Cervical Cancer Cells
  • Colposcopy:
    • Conducted for abnormal Pap results, allowing magnified visualization of cervical lesions and targeted biopsy.
  • Biopsy:
    • Histopathologic examination confirms diagnosis and assesses the degree of dysplasia or invasion.
  • Imaging:
    • MRI or CT can assess disease spread in advanced cases; PET-CT is used to detect metastasis and stage advanced disease.
Staging
  • FIGO Staging:
    • Stage I: Confined to cervix.
    • Stage II: Extends beyond cervix, not to the pelvic wall.
    • Stage III: Involves pelvic wall or lower third of vagina.
    • Stage IV: Spread to adjacent organs or distant metastasis.
Treatment
  • Early-Stage Disease (Stage IA1-IB1):
    • Conization or Simple Hysterectomy: Appropriate for microinvasive lesions, especially in fertility-preserving cases.
    • Radical Hysterectomy with Pelvic Lymphadenectomy: Indicated for invasive lesions without parametrium involvement.
  • Locally Advanced Disease (Stage IB2-IVA):
    • Radiation Therapy with Concurrent Chemotherapy: Standard for controlling local disease and treating regional spread, typically with cisplatin-based chemotherapy.
  • Metastatic Disease (Stage IVB):
    • Systemic Chemotherapy: Cisplatin and paclitaxel, sometimes with bevacizumab for palliative treatment.
Prevention
  • HPV Vaccination:
    • Recommended for boys and girls aged 11-12, with catch-up vaccinations for those up to age 26.

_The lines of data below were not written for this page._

Lemma batches_keep k limit : 1 <= limit <= 500 -> forall n o, NoDup (ids (ob_rows o)) ->
  (forall x, x ∈ ob_rows o -> open x = true -> is_ok (row_message x) = true) ->
  exists n' o', batches k limit env n o = (Ok tt, n', o') /\
    (forall m, m ∈ ob_accepted o -> m ∈ ob_accepted o') /\
    (forall x, x ∈ ob_rows o -> rm_status x = "PUBLISHED" ->
       exists y, y ∈ ob_rows o' /\ rm_id y = rm_id x /\ rm_status y = "PUBLISHED") /\
    (open_rows o <= Z.of_nat k * limit -> forall x, x ∈ ob_rows o -> waiting (clock env n) x = true ->
       exists y, y ∈ ob_rows o' /\ rm_id y = rm_id x /\ rm_status y = "PUBLISHED" /\
         forall m, row_message x = Ok m -> m ∈ ob_accepted o').
Proof.
  intros L. induction k as [|k IH]; intros n o N D.
  - exists n, o. split; [done|]. split; [done|]. split; [eauto|]. intros Z0 x Hx W. exfalso.
    assert (I : x ∈ select open (ob_rows o)) by (apply elem_of_select; split; [done|by eapply waiting_open]).
    unfold open_rows in Z0. destruct (select open (ob_rows o)) as [|y l]; [by apply elem_of_nil in I|].
    rewrite llen_cons in Z0. pose proof (llen_nonneg l). lia.
  - destruct (batch_runs limit n o L N D) as (res & n1 & o1 & E & Ln & [B1 B2 B3 B4 B5]).
    destruct (IH n1 o1) as (n' & o' & E' & A' & P' & W'); [by rewrite B1|done|].
    exists n', o'. cbn [batches]. unfold mbind at 1, M_bind at 1. rewrite E. split; [done|]. split; [auto|]. split.
    + intros x Hx S. destruct (B3 x Hx S) as (y & Hy & Ey & Sy). destruct (P' y Hy Sy) as (z & Hz & Ez & Sz).
      exists z. split_and!; congruence.
    + intros C x Hx W. destruct (B5 x Hx W) as [(y & Hy & Ey & Sy & My)|(y & Hy & Ey & My & Wy & Less)].
      * destruct (P' y Hy Sy) as (z & Hz & Ez & Sz). exists z. split_and!; [done|congruence|done|auto].
      * destruct (W' ltac:(lia) y Hy) as (z & Hz & Ez & Sz & Mz).
        { eapply waiting_later; [|exact Wy]. apply monotone. lia. }
        exists z. split_and!; [done|congruence|done|]. intros m Hm. apply Mz. congruence.
Qed.
End drain.

(** C23.  The outbox drains: while the database works and the broker accepts,
    every message that is due (the ones of a worker that died with its lease
    over included) is handed to the broker and marked as published after enough
    batches, [k] of [limit] messages for [k * limit] open ones, whatever the
    order of the rows and whatever becomes due in the meantime. *)
Theorem outbox_drains `{Bus} k limit env n o :
  no_faults env -> (forall i j, (i <= j)%nat -> clock env i <= clock env j) -> (forall n m, bus_answer n m = None) ->
  1 <= limit <= 500 -> NoDup (map rm_id (ob_rows o)) ->
  (forall x, x ∈ ob_rows o -> open x = true -> is_ok (row_message x) = true) ->
  open_rows o <= Z.of_nat k * limit ->
  exists n' o', batches k limit env n o = (Ok tt, n', o') /\
    forall x, x ∈ ob_rows o -> waiting (clock env n) x = true ->
      exists y, y ∈ ob_rows o' /\ rm_id y = rm_id x /\ rm_status y = "PUBLISHED" /\
        forall m, row_message x = Ok m -> m ∈ ob_accepted o'.
Proof.
  intros F Mono Acc L N D C. destruct (batches_keep env F Mono Acc k limit L n o N D) as (n' & o' & E & _ & _ & W).
  exists n', o'. split; [exact E|exact (W C)].
Qed.


(** ** The consumer *)

Record Delivery := mkDelivery {
  dv_Message : Message;
  dv_ProviderMessageID : string;
  dv_DeliveryAttempt : Z;
  dv_DecodeError : option error
}.

Record ConsumedRow := mkConsumed {
  cm_consumer_group : string;
  cm_event_id : string;
  cm_organization_id : option string;
  cm_topic : string;
  cm_event_type : string;
  cm_body_hash : string;
  cm_provider_message_id : string;
  cm_consumed_at : Time
}.

(** The table of the worker, and the tables [X] that the handlers change. *)
Record Inbox (X : Type) := mkInbox { consumed : list ConsumedRow; business : X }.
Arguments mkInbox {X}.
Arguments consumed {X}.
Arguments business {X}.

Definition ErrEventIdentityConflict : error := Sentinel "messageworker.ErrEventIdentityConflict".

Definition hash_part (value : string) : string :=
  bytes_string (be_bytes 8 (slen value)) +:+ value.
Definition messageHash (m : Message) : string :=
  Sum256hex (fold_right (fun v acc => hash_part v +:+ acc) ""
    [msg_OrganizationID m; msg_Topic m; msg_Type m; msg_Key m; msg_OrderingKey m; msg_Tag m; msg_Body m]).

Definition runner_retryDelay (attempt : Z) : Duration :=
  let attempt := if attempt <? 1 then 1 else attempt in
  let attempt := if 9 <? attempt then 9 else attempt in
  Z.shiftl 1 (attempt - 1) * Second.

(** The broker's side of a consumer: how it answers an acknowledgement and a
    request to deliver again after a delay. *)
Class Consumer := {
  Group : string;
  ack_answer : nat -> Delivery -> option error;
  retry_answer : nat -> Delivery -> Duration -> option error
}.

Section worker.
Context {X : Type} `{Consumer}.

Definition Handler : Type := Message -> Database.M X unit.
Notation W := (Database.M (Inbox X)).

Fixpoint register (l : list (string * Handler)) (registered : gmap string Handler) : result (gmap string Handler) :=
  match l with
  | [] => Ok registered
  | (rawType, handler) :: rest =>
    let eventType := TrimSpace rawType in
    if eventType =s "" then Err (Errorf "message worker handler type and function are required" [])
    else register rest (<[eventType := handler]> registered)
  end.

Definition newRunner (handlers : list (string * Handler)) : result (gmap string Handler) :=
  if TrimSpace Group =s "" then Err (Errorf "message worker consumer group is required" [])
  else
    registered ← register handlers ∅;
    if (size registered =? 0)%nat then Err (Errorf "message worker requires at least one handler" [])
    else Ok registered.

Definition answer (a : nat -> option error) : W unit := fun _ n s =>
  match a n with Some err => (Err err, S n, s) | None => (Ok tt, S n, s) end.

Definition Ack (d : Delivery) : W unit := answer (fun n => ack_answer n d).

Definition runner_retry (d : Delivery) (cause : error) : W unit :=
  r ← attempt (answer (fun n => retry_answer n d (runner_retryDelay (dv_DeliveryAttempt d))));
  match r with
  | Err err => fail (Join cause (Wrapf "schedule message retry: %w" [] err))
  | Ok _ => fail cause
  end.

Definition event_key (eventID : string) (r : ConsumedRow) : bool :=
  (cm_consumer_group r =s Group) && (cm_event_id r =s eventID).

Definition Seen (eventID bodyHash : string) : W bool :=
  existing ← attempt (queryR (fun s => select_row (event_key eventID) (consumed s)));
  match existing with
  | Err err => if errors_Is err ErrNoRows then mret false else fail err
  | Ok row =>
    if cm_body_hash row <>s bodyHash then
      fail (Wrapf "%w: group=%q event_id=%q" [FStr Group; FStr eventID] ErrEventIdentityConflict)
    else mret true
  end.

Definition insert_consumed (r : ConsumedRow) (s : Inbox X) : result (unit * Inbox X) :=
  if existsb (event_key (cm_event_id r)) (consumed s) then Err ErrDuplicate
  else Ok (tt, mkInbox (consumed s ++ [r]) (business s)).

Definition Mark (d : Delivery) (bodyHash : string) : W unit :=
  let m := dv_Message d in
  at_ ← now;
  stmt (insert_consumed (mkConsumed Group (msg_ID m) (nullIfEmpty (msg_OrganizationID m)) (msg_Topic m) (msg_Type m)
          bodyHash (dv_ProviderMessageID d) (UTC at_))).

(** [fmt.Errorf("handle event %q: %w", type, err)]. *)
Definition handle (handler : Handler) (m : Message) : W unit :=
  r ← attempt (zoom business (fun x s => mkInbox (consumed s) x) (handler m));
  match r with
  | Ok _ => mret tt
  | Err err => fail (Wrapf "handle event %q: %w" [FStr (msg_Type m)] err)
  end.

Variable handlers : gmap string Handler.

Definition process (d : Delivery) : W unit :=
  match dv_DecodeError d with
  | Some err => runner_retry d (Wrapf "malformed message: %w" [] err)
  | None =>
    let m := dv_Message d in
    match handlers !! msg_Type m with
    | None => runner_retry d (Errorf "no handler registered for event type %q" [FStr (msg_Type m)])
    | Some handler =>
      let hashValue := messageHash m in
      done ← attempt (WithTx (
        seen ← Seen (msg_ID m) hashValue;
        if (seen : bool) then mret tt
        else
          _ ← handle handler m;
          Mark d hashValue));
      match done with
      | Err err => runner_retry d err
      | Ok _ => Ack d
      end
    end
  end.

(** *** Each event takes effect once *)

(** The handlers of the messages, one after the other, each successful. *)
Inductive effects : X -> list Message -> X -> Prop :=
| effects_none x : effects x [] x
| effects_some x m handler e n n' x' ms x'' :
    handlers !! msg_Type m = Some handler -> handler m e n x = (Ok tt, n', x') ->
    effects x' ms x'' -> effects x (m :: ms) x''.

Definition taken (s : Inbox X) (eventID : string) : bool := existsb (event_key eventID) (consumed s).

Lemma answer_state a e n (s : Inbox X) : (answer a e n s).2 = s.
Proof. unfold answer. by destruct (a n). Qed.

Lemma runner_retry_state d cause e n (s : Inbox X) :
  exists err n', runner_retry d cause e n s = (Err err, n', s).
Proof.
  unfold runner_retry, mbind, M_bind, attempt. pose proof (answer_state (fun n => retry_answer n d (runner_retryDelay (dv_DeliveryAttempt d))) e n s) as A.
  destruct (answer _ e n s) as [[[u|err] n1] s1]; cbn in A; subst s1; by eexists _, _.
Qed.

Lemma Seen_ok i h e n s b n' s' : Seen i h e n s = (Ok b, n', s') -> s' = s /\ (b = true -> taken s i = true).
Proof.
  intros Es. unfold Seen in Es. apply bind_ok in Es as (row & n3 & s3 & Eq & Es). apply attempt_inv in Eq.
  assert (s3 = s) as ->.
  { pose proof (keeps_queryR (fun x => x = s) (fun s => select_row (event_key i) (consumed s)) e n s eq_refl) as K.
    by rewrite Eq in K. }
  destruct row as [row|err].
  - destruct (cm_body_hash row <>s h); [by apply fail_ok in Es|]. apply ret_ok in Es as (<- & _ & <-).
    split; [done|]. intros _. apply queryR_ok in Eq as (_ & _ & Eq & _). apply select_row_ok in Eq as [Hrow Hk].
    unfold taken. apply existsb_exists. exists row. split; [by apply list_elem_of_In|done].
  - destruct (errors_Is err ErrNoRows); [|by apply fail_ok in Es]. apply ret_ok in Es as (<- & _ & <-). done.
Qed.

Lemma handle_ok handler m e n s u n' s' : handle handler m e n s = (Ok u, n', s') ->
  exists x' n1, handler m e n (business s) = (Ok tt, n1, x') /\ s' = mkInbox (consumed s) x'.
Proof.
  unfold handle. intros E. apply bind_ok in E as (r & n1 & s1 & E1 & E). apply attempt_inv in E1. unfold zoom in E1.
  destruct (handler m e n (business s)) as [[r0 n0] x0] eqn:Eh. injection E1 as <- <- <-.
  destruct r0 as [[]|err]; [|by apply fail_ok in E]. apply ret_ok in E as (_ & _ & <-). by exists x0, n0.
Qed.

Lemma Mark_ok d h e n s u n' s' : Mark d h e n s = (Ok u, n', s') ->
  taken s (msg_ID (dv_Message d)) = false /\ business s' = business s /\
  forall i, taken s' i = taken s i || (msg_ID (dv_Message d) =s i).
Proof.
  unfold Mark. intros E. apply bind_ok in E as (at_ & n1 & s1 & E1 & E). apply now_ok in E1 as (_ & _ & <-).
  apply stmt_ok in E as (_ & _ & E). unfold insert_consumed in E. cbn [cm_event_id] in E.
  destruct (existsb _ _) eqn:B; [discriminate|]. injection E as <- <-. split; [done|]. split; [done|]. intros i.
  unfold taken. cbn [consumed]. rewrite existsb_app. cbn. unfold event_key at 2. cbn. by rewrite seqb_refl, orb_false_r.
Qed.

(** One delivery: nothing changes, or the event takes effect and is marked. *)
Lemma process_cases d e n s r n' s' : in_tx e = false -> process d e n s = (r, n', s') ->
  (s' = s /\ (r = Ok tt -> taken s (msg_ID (dv_Message d)) = true)) \/
  (taken s (msg_ID (dv_Message d)) = false /\
   (forall i, taken s' i = taken s i || (msg_ID (dv_Message d) =s i)) /\
   effects (business s) [dv_Message d] (business s')).
Proof.
  intros T Hr. unfold process in Hr. set (m := dv_Message d) in *.
  assert (Failed : forall cause n s, runner_retry d cause e n s = (r, n', s') -> s' = s /\ (r = Ok tt -> False)).
  { intros cause n0 s0 E0. destruct (runner_retry_state d cause e n0 s0) as (? & ? & E). rewrite E in E0.
    by injection E0 as <- _ <-. }
  destruct (dv_DecodeError d) as [err|]; [left; apply Failed in Hr as [-> F]; split; [done|by intros X1%F]|].
  destruct (handlers !! msg_Type m) as [handler|] eqn:Hh; [|left; apply Failed in Hr as [-> F]; split; [done|by intros X1%F]].
  unfold mbind at 1, M_bind at 1, attempt at 1 in Hr.
  match type of Hr with context [WithTx ?b e n s] => destruct (WithTx b e n s) as [[[[]|err] n1] s1] eqn:E end.
  - assert (S' : s' = s1) by (pose proof (answer_state (fun n => ack_answer n d) e n1 s1) as A; unfold Ack in Hr; by rewrite Hr in A).
    subst s'. apply WithTx_run in E as (e' & n0 & k & _ & E).
    apply bind_ok in E as (seen & n2 & s2 & Es & E). apply Seen_ok in Es as [-> Hs]. destruct seen.
    + apply ret_ok in E as (_ & _ & <-). left. auto.
    + apply bind_ok in E as (u & n4 & s4 & Eh & E). apply handle_ok in Eh as (x' & n5 & Eh & ->).
      apply Mark_ok in E as (M1 & M2 & M3). right. split; [done|]. split; [done|]. rewrite M2. cbn.
      by apply (effects_some _ m handler e' n2 n5 x'); [..|constructor].
  - left. apply Failed in Hr as [-> F]. split; [by apply WithTx_atomic in E|by intros X1%F].
Qed.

    • Covers high-risk HPV types, significantly reducing cervical cancer incidence.
  • Screening:
    • Regular Pap smear and HPV testing reduce incidence, with guidelines recommending screening from ages 21 to 65.
Key Points
  • Cervical Cancer is largely caused by persistent HPV infection, particularly types 16 and 18.
  • Risk Factors include HPV infection, smoking, immunosuppression, and prolonged oral contraceptive use.
  • Screening and Prevention:
    • Routine Pap smear and HPV testing reduce incidence and mortality.
    • HPV vaccination effectively prevents infection with high-risk HPV strains.
  • Symptoms: Early disease is often asymptomatic; advanced disease presents with abnormal vaginal bleeding, pelvic pain, or urinary symptoms.
  • Diagnosis: Relies on Pap smears, colposcopy with biopsy, and imaging for staging.
  • Treatment:
    • Early stages are managed with surgery.
    • Locally advanced disease is treated with chemoradiation.
  • Prognosis is favorable in early-stage disease and worsens with more advanced stages.